:: ACTION ITEM ::
Exact repetition is the task: copy every entry below.

:: PROVIDED RECORDS ::
(** Hexadecimal digits of a number, most significant first; sixteen of them
    are enough for a pointer. *)
Fixpoint hex_digits (fuel : nat) (n : Z) (acc : string) : string :=
  match fuel with
  | O => acc
  | S fuel =>
      let acc := String (hex_digit (n mod 16)) acc in
      if n / 16 =? 0 then acc else hex_digits fuel (n / 16) acc
  end.

(** [%p]. *)
Definition format_pointer (p : Z) : string := String.append "0x" (hex_digits 16 p EmptyString).

(** [operator<<] of an [int] and [%d]. *)
Definition format_int (n : Z) : string := pretty (s32 n).

(** Fields separated by tabs. *)
Fixpoint tabbed (l : list string) : string :=
  match l with
  | [] => EmptyString
  | [x] => x
  | x :: l => String.append x (String.append TAB (tabbed l))
  end.

Definition line (l : list string) : string := String.append (tabbed l) NL.

(** ** The lists *)

(** The elements of a [std::set] of pointers, in its order. *)
Definition ascending (s : gset Z) : list Z := merge_sort Z.le (elements s).

Definition key_le (a b : Z * string) : Prop := a.1 <= b.1.

#[global] Instance key_le_dec : RelDecision key_le := fun a b => Z.le_dec a.1 b.1.

(** The entries of a [SafeMap], in its order. *)
Definition entries (m : gmap Z string) : list (Z * string) := merge_sort key_le (map_to_list m).

(** [ArtMethod::GetDeclaringClassDescriptor]. *)
Definition GetDeclaringClassDescriptor (h : Heap) (m : ArtMethod) : outcome string :=
  if IsRuntimeMethod m then mret "<runtime method>"%string
  else c ← GetDeclaringClass h m; mret (mc_descriptor c).

(** The columns that name a method; the source file is the declaring class's. *)
Definition method_columns (h : Heap) (p : Z) (m : ArtMethod) : outcome (list string) :=
  descriptor ← GetDeclaringClassDescriptor h m;
  name ← PrettyDescriptor descriptor;
  _ ← GetDeclaringClass h m;
  mret [format_pointer p; name; am_name m; am_signature m; am_source_file m].

Fixpoint concat_lines {A} (f : A -> outcome string) (l : list A) : outcome string :=
  match l with
  | [] => mret EmptyString
  | x :: l => s ← f x; rest ← concat_lines f l; mret (String.append s rest)
  end.

Definition DumpMethodList (h : Heap) (t : MiniTrace) : outcome string :=
  concat_lines (fun p => m ← deref (h_methods h) p; cols ← method_columns h p m; mret (line cols))
    (ascending (visited_methods_ t)).

Definition DumpFieldList (h : Heap) (t : MiniTrace) : outcome string :=
  concat_lines (fun p =>
      f ← deref (h_fields h) p;
      c ← deref (h_classes h) (af_declaring_class f);
      _ ← deref (h_dex_files h) (mc_dex_file c);
      name ← PrettyDescriptor (mc_descriptor c);
      mret (line [format_pointer p; name; af_name f; af_type_descriptor f]))
    (ascending (visited_fields_ t)).

Definition DumpThread (tid : Z) (name : string) : string := line [format_int tid; name].

(** [threads] are the running threads, with their names. *)
Definition DumpThreadList (threads : list (Z * string)) (t : MiniTrace) : string :=
  let print l := foldr (fun '(tid, name) acc => String.append (DumpThread tid name) acc) EmptyString l in
  String.append (print (entries (exited_threads_ t))) (print threads).

Definition kMiniTraceTokenChar : string := "*".

Definition token (name : string) : string := String.append kMiniTraceTokenChar (String.append name NL).

Definition DumpList (h : Heap) (threads : list (Z * string)) (t : MiniTrace) : outcome string :=
  methods ← DumpMethodList h t;
  fields ← DumpFieldList h t;
  mret (String.append (token "threads") (String.append (DumpThreadList threads t)
       (String.append (token "methods") (String.append methods
       (String.append (token "fields") (String.append fields (token "end"))))))).

(** ** The configuration file *)

(** The lines of a text that end in a newline, and what follows the last. *)
Fixpoint split_lines (s : string) : list string * string :=
  match s with
  | EmptyString => ([], EmptyString)
  | String c s =>
      let '(ls, rest) := split_lines s in
      if bool_decide (c = "010"%char) then (EmptyString :: ls, rest)
      else match ls with
           | [] => ([], String c rest)
           | l :: ls => (String c l :: ls, rest)
           end
  end.

(** What the loop [while (!in.eof()) { getline(in, line); if (in.eof()) break; ... }]
    hands to its body. *)
Definition config_lines (text : string) : list string := fst (split_lines text).

(** [s.substr(pos)], for a position inside the string. *)
Fixpoint str_drop (n : nat) (s : string) : string :=
  match n, s with
  | S n, String _ s => str_drop n s
  | _, _ => s
  end.

Definition substr (pos : nat) (s : string) : outcome string :=
  if (String.length s <? pos)%nat then Fault UncaughtException else Ok (str_drop pos s).

Definition is_space (c : ascii) : bool :=
  let n := N_of_ascii c in ((n =? 32) || ((9 <=? n) && (n <=? 13)))%N.

Definition digit_value (c : ascii) : option Z :=
  let n := Z.of_N (N_of_ascii c) in if (48 <=? n) && (n <=? 57) then Some (n - 48) else None.

Fixpoint skip_spaces (s : string) : string :=
  match s with
  | String c s' => if is_space c then skip_spaces s' else s
  | EmptyString => s
  end.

:: YOUR RESPONSE ::
(** Hexadecimal digits of a number, most significant first; sixteen of them
    are enough for a pointer. *)
Fixpoint hex_digits (fuel : nat) (n : Z) (acc : string) : string :=
  match fuel with
  | O => acc
  | S fuel =>
      let acc := String (hex_digit (n mod 16)) acc in
      if n / 16 =? 0 then acc else hex_digits fuel (n / 16) acc
  end.

(** [%p]. *)
Definition format_pointer (p : Z) : string := String.append "0x" (hex_digits 16 p EmptyString).

(** [operator<<] of an [int] and [%d]. *)
Definition format_int (n : Z) : string := pretty (s32 n).

(** Fields separated by tabs. *)
Fixpoint tabbed (l : list string) : string :=
  match l with
  | [] => EmptyString
  | [x] => x
  | x :: l => String.append x (String.append TAB (tabbed l))
  end.

Definition line (l : list string) : string := String.append (tabbed l) NL.

(** ** The lists *)

(** The elements of a [std::set] of pointers, in its order. *)
Definition ascending (s : gset Z) : list Z := merge_sort Z.le (elements s).

Definition key_le (a b : Z * string) : Prop := a.1 <= b.1.

#[global] Instance key_le_dec : RelDecision key_le := fun a b => Z.le_dec a.1 b.1.

(** The entries of a [SafeMap], in its order. *)
Definition entries (m : gmap Z string) : list (Z * string) := merge_sort key_le (map_to_list m).

(** [ArtMethod::GetDeclaringClassDescriptor]. *)
Definition GetDeclaringClassDescriptor (h : Heap) (m : ArtMethod) : outcome string :=
  if IsRuntimeMethod m then mret "<runtime method>"%string
  else c ← GetDeclaringClass h m; mret (mc_descriptor c).

(** The columns that name a method; the source file is the declaring class's. *)
Definition method_columns (h : Heap) (p : Z) (m : ArtMethod) : outcome (list string) :=
  descriptor ← GetDeclaringClassDescriptor h m;
  name ← PrettyDescriptor descriptor;
  _ ← GetDeclaringClass h m;
  mret [format_pointer p; name; am_name m; am_signature m; am_source_file m].

Fixpoint concat_lines {A} (f : A -> outcome string) (l : list A) : outcome string :=
  match l with
  | [] => mret EmptyString
  | x :: l => s ← f x; rest ← concat_lines f l; mret (String.append s rest)
  end.

Definition DumpMethodList (h : Heap) (t : MiniTrace) : outcome string :=
  concat_lines (fun p => m ← deref (h_methods h) p; cols ← method_columns h p m; mret (line cols))
    (ascending (visited_methods_ t)).

Definition DumpFieldList (h : Heap) (t : MiniTrace) : outcome string :=
  concat_lines (fun p =>
      f ← deref (h_fields h) p;
      c ← deref (h_classes h) (af_declaring_class f);
      _ ← deref (h_dex_files h) (mc_dex_file c);
      name ← PrettyDescriptor (mc_descriptor c);
      mret (line [format_pointer p; name; af_name f; af_type_descriptor f]))
    (ascending (visited_fields_ t)).

Definition DumpThread (tid : Z) (name : string) : string := line [format_int tid; name].

(** [threads] are the running threads, with their names. *)
Definition DumpThreadList (threads : list (Z * string)) (t : MiniTrace) : string :=
  let print l := foldr (fun '(tid, name) acc => String.append (DumpThread tid name) acc) EmptyString l in
  String.append (print (entries (exited_threads_ t))) (print threads).

Definition kMiniTraceTokenChar : string := "*".

Definition token (name : string) : string := String.append kMiniTraceTokenChar (String.append name NL).

Definition DumpList (h : Heap) (threads : list (Z * string)) (t : MiniTrace) : outcome string :=
  methods ← DumpMethodList h t;
  fields ← DumpFieldList h t;
  mret (String.append (token "threads") (String.append (DumpThreadList threads t)
       (String.append (token "methods") (String.append methods
       (String.append (token "fields") (String.append fields (token "end"))))))).

(** ** The configuration file *)

(** The lines of a text that end in a newline, and what follows the last. *)
Fixpoint split_lines (s : string) : list string * string :=
  match s with
  | EmptyString => ([], EmptyString)
  | String c s =>
      let '(ls, rest) := split_lines s in
      if bool_decide (c = "010"%char) then (EmptyString :: ls, rest)
      else match ls with
           | [] => ([], String c rest)
           | l :: ls => (String c l :: ls, rest)
           end
  end.

(** What the loop [while (!in.eof()) { getline(in, line); if (in.eof()) break; ... }]
    hands to its body. *)
Definition config_lines (text : string) : list string := fst (split_lines text).

(** [s.substr(pos)], for a position inside the string. *)
Fixpoint str_drop (n : nat) (s : string) : string :=
  match n, s with
  | S n, String _ s => str_drop n s
  | _, _ => s
  end.

Definition substr (pos : nat) (s : string) : outcome string :=
  if (String.length s <? pos)%nat then Fault UncaughtException else Ok (str_drop pos s).

Definition is_space (c : ascii) : bool :=
  let n := N_of_ascii c in ((n =? 32) || ((9 <=? n) && (n <=? 13)))%N.

Definition digit_value (c : ascii) : option Z :=
  let n := Z.of_N (N_of_ascii c) in if (48 <=? n) && (n <=? 57) then Some (n - 48) else None.

Fixpoint skip_spaces (s : string) : string :=
  match s with
  | String c s' => if is_space c then skip_spaces s' else s
  | EmptyString => s
  end.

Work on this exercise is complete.